Microsoft has taken to increasing the complexity of some of their product auditing functions, starting with Exchange and SharePoint's auditing implementations in the 2010 versions. Gone are the days of simple configurations to log to the event log, here are the days of audit tables, databases, and API calls. This makes it difficult if you're someone who is moving content to SharePoint, already has content in SharePoint, or is looking to move toward SharePoint, and have audit or regulatory requirements. We've had a LOT of requests for SharePoint auditing and rather than build something, we've chosen to leave it to the experts.
Pulling SharePoint audit activity out of the cryptic database and into the Event Log
Providing object & user names in SharePoint audit events
Managing SharePoint audit policies
Use LEM with LOGbinder for:
Alerting on SharePoint change activity (new administrators, permissions changes)
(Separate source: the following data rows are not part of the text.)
(** * Asteroidino: bus decoder, DVG sequencer, NMI pacer, DAC driver and
      vector logger

    A shallow embedding of the emulator glue in
    [src/asteroidino/src/main.cpp]: the 6502 bus callbacks, the
    PROM-sequenced vector generator, the direct-opcode interpreter kept
    beside it, the instruction-count NMI pacer of [emulation_task], the
    button scan and the rendering loop; and of the two libraries beside
    it, [lib/vector_dac/vector_dac.cpp] and
    [lib/vector_logger/vector_logger.cpp].

    C integers are [Z] with the conversions written out ([u8], [u16],
    [s16], [u32]); C arrays are lists updated by index; the headers that
    are not part of the sources ([asteroid_roms.h], [dvg_prom.h]) enter as
    section variables, so every result holds for any ROM and PROM content.
    Two constants of the library headers are kept as section variables as
    well, the command word of [vector_dac.h] and the numeric codes of the
    log modes of [vector_logger.h]: the results do not depend on their
    values beyond what is stated.  What the drivers do
    to the outside (pins, SPI, the serial line) is the list of events or
    bytes they produce, in order.  [Serial.printf] tracing and the static
    counters that only throttle it are left out: they never feed back into
    the emulated machine. *)

From Stdlib Require Import Ascii String ZArith List Bool Lia.
From stdpp Require Import base list pretty.
Import ListNotations.

Local Open Scope Z_scope.

(** ** C integer conversions *)

Definition u8 (z : Z) : Z := z mod 256.
Definition u16 (z : Z) : Z := z mod 65536.
Definition u32 (z : Z) : Z := z mod 4294967296.
Definition s16 (z : Z) : Z := (z + 32768) mod 65536 - 32768.

(** C truthiness of an integer expression. *)
Definition nz (z : Z) : bool := negb (z =? 0).

(** Array read [a[i]]; every read in the sources is guarded or masked, the
    default only makes the function total. *)
Definition aget {A} (d : A) (a : list A) (i : Z) : A :=
  default d (a !! Z.to_nat i).

(** Array write [a[i] = v]. *)
Definition aset {A} (a : list A) (i : Z) (v : A) : list A :=
  <[Z.to_nat i := v]> a.

(** ** config.h (as written out by [setup_cpu.sh]) *)

Definition VECT_POINTS_PER_FRAME : Z := 2048.
Definition MEM_SIZE_RAM : Z := 0x1000.
Definition MEM_SIZE_VECTOR : Z := 0x800.

(** ** Global state *)

Module vector_buffer.
Record t := mk {
  points : list (Z * Z);
  intensity : list Z;
  count : Z
}.
End vector_buffer.

Module dvg_state.
Record t := mk {
  pc : Z;
  x : Z; y : Z;
  xpos : Z; ypos : Z;
  scale : Z;
  intensity : Z;
  dvx : Z; dvy : Z;
  op : Z;
  data : Z;
  state_latch : Z;
  stack : list Z;
  stack_ptr : Z;
  halt : bool;
  running : bool
}.
(** * Avatar storage service: a shallow embedding of [storage.py] and [main.py]

    The development follows the layout of the repository:
    - [PyStr]: the Python string and path primitives the storage class calls
      ([str.replace], [str(int)], [os.path.join], [str(uuid.uuid4())]);
    - [Storage]: the class [LocalAvatarStorage] of [src/src/storage.py];
    - [Api]: the endpoints [upload_user_avatar] and [delete_user_avatar] of
      [src/main.py];
    - the properties of the specification, proved on those definitions.

    Disk, database and the trace of completed side effects are one explicit
    [World]; the code runs in a state-and-exception monad over it. *)

From Stdlib Require Import ZArith NArith Ascii String List DecimalString.
From Stdlib Require Import DecimalPos DecimalZ.
From Stdlib.Strings Require Import Byte.
From stdpp Require Import base gmap strings.

Local Open Scope string_scope.

(* ===================================================================== *)
(** * Python string and path primitives                                   *)
(* ===================================================================== *)

Module PyStr.

(** [all_chars f s]: every character of [s] satisfies [f]. *)
Fixpoint all_chars (f : ascii -> bool) (s : string) : bool :=
  match s with
  | EmptyString => true
  | String c s' => f c && all_chars f s'
  end.

(** [old in s] for a non-empty [old]. *)
Fixpoint str_contains (old s : string) : bool :=
  match s with
  | EmptyString => false
  | String _ s' => String.prefix old s || str_contains old s'
  end.
(** * Immich image entities for Home Assistant: model and properties

    A shallow embedding of [custom_components/immich/hub.py] (the API client
    [ImmichHub]) and [custom_components/immich/image.py] (the polling image
    entities), followed by the properties of the candidate cache, of the
    selection and update loop, and of the response filters.

    Python values decoded from JSON are kept dynamically typed ([json]), with
    the exceptions Python raises on an ill-typed operation written out.
    Coroutines run to completion one after the other, the tasks of a
    gathering all of them and in the order of their list; everything the
    program asks of its surroundings (clock, HTTP transport, random generator,
    and which of the failing tasks of a gathering fails first in time) is
    answered by a [world], and everything it does to them is recorded in a
    trace. *)

From Stdlib Require Import ZArith String Ascii.
From stdpp Require Import base numbers option list strings gmap sets.

Set Warnings "-register-all,-clear-no-such-hyp".
Local Open Scope string_scope.
Local Open Scope Z_scope.

(** ** Values decoded from JSON *)

Inductive json : Type :=
| JNull
| JBool (b : bool)
| JNum (n : Z)
| JStr (s : string)
| JList (l : list json)
| JObj (d : list (string * json)).

(** A Python [dict] with string keys: its items in insertion order, every key
    at most once. *)
Abbreviation pydict := (list (string * json)).

Definition bytes := list Byte.byte.

Module Py.

(** Exceptions. [ClientError] stands for [aiohttp.ClientError] and its
    subclasses, [ForeignError] for any other exception that the transport or
    the decoder raises (a timeout, a JSON syntax error). *)
Inductive exn : Type :=
| ClientError | ForeignError
| CannotConnect | ApiError
| TypeError | AttributeError | KeyError.

Inductive result (A : Type) : Type :=
| Ok (a : A)
| Raise (e : exn).
Arguments Ok {A} a.
Arguments Raise {A} e.

Definition rbind {A B} (r : result A) (k : A → result B) : result B :=
  match r with Ok a => k a | Raise e => Raise e end.

(** *** Dictionaries *)

Fixpoint dict_get (k : string) (d : pydict) : option json :=
  match d with
  | [] => None
  | (k', v) :: d' => if String.eqb k k' then Some v else dict_get k d'
  end.

(** [d[k] = v]: an existing key keeps its place, a new one goes last. *)
Fixpoint dict_set (k : string) (v : json) (d : pydict) : pydict :=
  match d with
  | [] => [(k, v)]
  | (k', v') :: d' =>
      if String.eqb k k' then (k', v) :: d' else (k', v') :: dict_set k v d'
  end.

(** [{**d1, **d2}] *)
Definition dict_merge (d1 d2 : pydict) : pydict :=
  fold_left (λ acc kv, dict_set kv.1 kv.2 acc) d2 d1.

(** [{k: v for k, v in d.items() if k != key}] *)
Definition dict_without (key : string) (d : pydict) : pydict :=
  List.filter (λ kv, negb (String.eqb kv.1 key)) d.

(** *** Operations on dynamically typed values *)

Definition truthy (v : json) : bool :=
  match v with
  | JNull => false
  | JBool b => b
  | JNum n => negb (n =? 0)
  | JStr s => negb (String.eqb s "")
  | JList l => match l with [] => false | _ => true end
  | JObj d => match d with [] => false | _ => true end
  end.

(** [v == s] for a string literal [s] *)
Definition eq_str (v : json) (s : string) : bool :=
  match v with JStr s' => String.eqb s' s | _ => false end.

Definition is_substring (needle hay : string) : bool :=
  match String.index 0 needle hay with Some _ => true | None => false end.

(** [key in v] *)
Definition contains (key : string) (v : json) : result bool :=
  match v with
  | JObj d => Ok (bool_decide (is_Some (dict_get key d)))
  | JList l => Ok (existsb (λ x, eq_str x key) l)
  | JStr s => Ok (is_substring key s)
  | JNull | JBool _ | JNum _ => Raise TypeError
  end.

(** [v[key]] for a string [key] *)
Definition subscript (v : json) (key : string) : result json :=
  match v with
  | JObj d => match dict_get key d with Some x => Ok x | None => Raise KeyError end
  | JList _ | JStr _ | JNull | JBool _ | JNum _ => Raise TypeError
  end.

Definition isinstance_list (v : json) : bool :=
  match v with JList _ => true | _ => false end.

Definition isinstance_dict (v : json) : bool :=
  match v with JObj _ => true | _ => false end.

(** [v.get(key, default)]: only a [dict] has the method. *)
Definition get (v : json) (key : string) (dflt : json) : result json :=
  match v with
  | JObj d => Ok (default dflt (dict_get key d))
  | _ => Raise AttributeError
  end.

(** The items a [for] loop over [v] visits. *)
Definition iter (v : json) : result (list json) :=
  match v with
  | JList l => Ok l
  | JStr s => Ok ((λ c, JStr (String c EmptyString)) <$> list_ascii_of_string s)
  | JObj d => Ok ((λ kv, JStr kv.1) <$> d)
  | JNull | JBool _ | JNum _ => Raise TypeError
  end.

(** [str.lower] on code points below 256: the letters A-Z and the
    upper-case letters of Latin-1 (all of C0-DE but the sign D7). *)
Definition lower_char (c : ascii) : ascii :=
  let n := nat_of_ascii c in
  if ((65 <=? n) && (n <=? 90))%nat then ascii_of_nat (n + 32)
  else if ((192 <=? n) && (n <=? 222) && negb (n =? 215))%nat
       then ascii_of_nat (n + 32)
  else c.

Fixpoint lower_string (s : string) : string :=
  match s with
  | EmptyString => EmptyString
  | String c s' => String (lower_char c) (lower_string s')
  end.

(** [v.lower()]: only a [str] has the method. *)
Definition lower (v : json) : result string :=
  match v with
  | JStr s => Ok (lower_string s)
  | _ => Raise AttributeError
  end.

End Py.
Import Py.

#[global] Instance result_ret : MRet result := @Ok.
#[global] Instance result_bind : MBind result := λ A B k r, rbind r k.

(** ** The surroundings: transport, clock, random generator *)

(** [urljoin(host, path)] for an absolute [path], kept symbolic. *)
Record url : Type := urljoin { base : string; path : string }.

Inductive verb : Type := GET | POST.

Inductive content : Type :=
| NoBody
| JsonBody (d : pydict)                   (* [json=...] *)
| FormBody (d : list (string * string)).  (* [data=...] *)

Record request : Type := Request {
  req_verb : verb;
  req_url : url;
  req_headers : list (string * string);
  req_body : content }.

(** What the transport may do instead of answering. *)
Inductive fault : Type :=
| ClientFault   (* raises [aiohttp.ClientError] or a subclass of it *)
| OtherFault.   (* raises anything else *)

Inductive io (A : Type) : Type :=
| Got (a : A)
| Fails (f : fault).
Arguments Got {A} a.
Arguments Fails {A} f.

(** An [aiohttp.ClientResponse]: status line and declared content type are at
    hand; each way of reading the body awaits the transport once more. *)
Record response : Type := Response {
  status : Z;
  content_type : string;
  text : io string;
  read : io bytes;
  json_of : io json }.
(** * jina.types.ndarray: the NdArray value codec

    A shallow embedding of [jina/types/ndarray/__init__.py]: the getter and
    setter of [NdArray.value], the batched [NdArray.unravel], and the helpers
    [_get_dense_array], [_set_dense_array], [_get_array_type],
    [_to_framework_array] and [_unravel_dense_array].

    Python exceptions are values of [exn]; a function that may raise returns
    a [result].  A function that may fall off its end returns an [option]
    inside the result ([None] is Python's [None]). *)

From Stdlib Require Import ZArith List String Ascii Lia.
From Stdlib.Strings Require Import Byte.
From stdpp Require Import base option list gmap strings.

Open Scope string_scope.
Open Scope list_scope.

(** ** Exceptions and results *)

Inductive exn : Type :=
| ValueError
| TypeError
| IndexError
| AttributeError
| NotImplementedError
| StopIteration.

Inductive result (A : Type) : Type :=
| Ok (a : A)
| Raise (e : exn).
Arguments Ok {A} a.
Arguments Raise {A} e.

Definition bind {A B} (r : result A) (k : A -> result B) : result B :=
  match r with
  | Ok a => k a
  | Raise e => Raise e
  end.

Notation "'let*' x ':=' r 'in' k" := (bind r (fun x => k))
  (at level 10, x pattern, r at level 100, k at level 200).

Definition is_ok {A} (r : result A) : bool :=
  match r with Ok _ => true | Raise _ => false end.

(** ** The part of numpy the module relies on

    numpy is an external library.  An array is represented by what
    [_set_dense_array] reads off it: the typestring [dtype.str], the shape,
    and the bytes of [tobytes()] (the elements in row-major order). *)

Definition bytes := list byte.

Record ndarray : Type := mk_ndarray {
  nd_dtype : string;
  nd_shape : list nat;
  nd_data : bytes
}.

Definition prod_shape (s : list nat) : nat := fold_right Nat.mul 1 s.

Definition nd_size (x : ndarray) : nat := prod_shape (nd_shape x).

(** Typestrings: a byte-order character, a kind character and the width in
    bytes, for the boolean, integer, floating and complex kinds. *)
Definition byteorder_char (c : ascii) : bool :=
  (Ascii.eqb c "<" || Ascii.eqb c ">" || Ascii.eqb c "|" || Ascii.eqb c "=")%bool.

Definition width_of (w : string) : option nat :=
  if String.eqb w "1" then Some 1
  else if String.eqb w "2" then Some 2
  else if String.eqb w "4" then Some 4
  else if String.eqb w "8" then Some 8
  else if String.eqb w "16" then Some 16
  else if String.eqb w "32" then Some 32
  else None.

Definition kind_allows (k : ascii) (n : nat) : bool :=
  if Ascii.eqb k "b" then Nat.eqb n 1
  else if (Ascii.eqb k "i" || Ascii.eqb k "u")%bool
       then (Nat.eqb n 1 || Nat.eqb n 2 || Nat.eqb n 4 || Nat.eqb n 8)%bool
  else if Ascii.eqb k "f"
       then (Nat.eqb n 2 || Nat.eqb n 4 || Nat.eqb n 8 || Nat.eqb n 16)%bool
  else if Ascii.eqb k "c"
       then (Nat.eqb n 8 || Nat.eqb n 16 || Nat.eqb n 32)%bool
  else false.

(** [np.dtype(s).itemsize], or [None] when the typestring is not understood. *)
Definition dtype_itemsize (s : string) : option nat :=
  match s with
  | String o (String k w) =>
      if byteorder_char o then
        match width_of w with
        | Some n => if kind_allows k n then Some n else None
        | None => None
        end
      else None
  | _ => None
  end.

(** [np.frombuffer(buffer, dtype=dtype)]: a one-dimensional view of the whole
    buffer; the buffer length must be a multiple of the element size.  The
    typestring is kept as it was given; numpy reports the same element type
    under its canonical spelling (see [canonical_typestr] below). *)
Definition np_frombuffer (buffer : bytes) (dtype : string) : result ndarray :=
  match dtype_itemsize dtype with
  | None => Raise TypeError
  | Some sz =>
      if Nat.eqb (length buffer mod sz) 0
      then Ok (mk_ndarray dtype [length buffer / sz] buffer)
      else Raise ValueError
  end.

Definition is_neg (d : Z) : bool := (d <? 0)%Z.
(** * FIRST sets over a two-link grammar graph

    A shallow embedding of [main.go]: the [Node] and [Header] records, the
    two [First] methods and the two example grammars built in [main].

    Go pointers are modelled as addresses into a heap; a nullable pointer is
    an [option] of an address.  The [visited] argument of [First] is a Go
    map, that is a reference to a mutable object shared by all the recursive
    calls, so visitation records live in the heap as well and [First]
    receives their address.  Code is written in a state-and-error monad over
    that heap. *)

From Stdlib Require Import Ascii String ZArith.
From Stdlib.Strings Require Import Byte.
From stdpp Require Import gmap strings fin_maps fin_sets relations.



(** ** Data model *)

Definition nptr := positive.   (* address of a Node *)
Definition hptr := positive.   (* address of a Header *)
Definition mptr := positive.   (* address of a map[*Node]bool *)

(** [type Node struct { Terminal bool; Tsym string; Nsym *Header; Suc *Node; Alt *Node }] *)
Record Node := mkNode {
  Terminal : bool;
  Tsym : string;
  Nsym : option hptr;
  Suc : option nptr;
  Alt : option nptr
}.

(** [type Header struct { Sym string; Entry *Node }] *)
Record Header := mkHeader {
  Sym : string;
  Entry : option nptr
}.

(** The heap: the allocated nodes, headers and visitation maps.  A
    [map[*Node]bool] in which only [true] is ever stored is the set of its
    keys; so is the [map[string]bool] that [First] returns. *)
Record Heap := mkHeap {
  nodes : gmap positive Node;
  headers : gmap positive Header;
  vmaps : gmap positive (gset positive)
}.

Definition empty_heap : Heap := mkHeap ∅ ∅ ∅.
Auditing SharePoint item & object access, deletion, import, and export
Reporting on SharePoint activity for compliance
Viewing SharePoint audit activity in context with operating system, network device, and other application logs
I just uploaded some rules, filters, and reports for LOGbinder over on the Content Exchange that provides everything you need to get going on the LEM side. There's an integration guide in the Zip file that will explain how to install the files, which are all tailored to the LOGbinder SP event log data. You will need an agent installed on your SharePoint+LOGbinder system, you'll need to make sure you have either LEM version 5.4 or the latest product connectors installed, then it's just a matter of following the guide to get set up and start monitoring.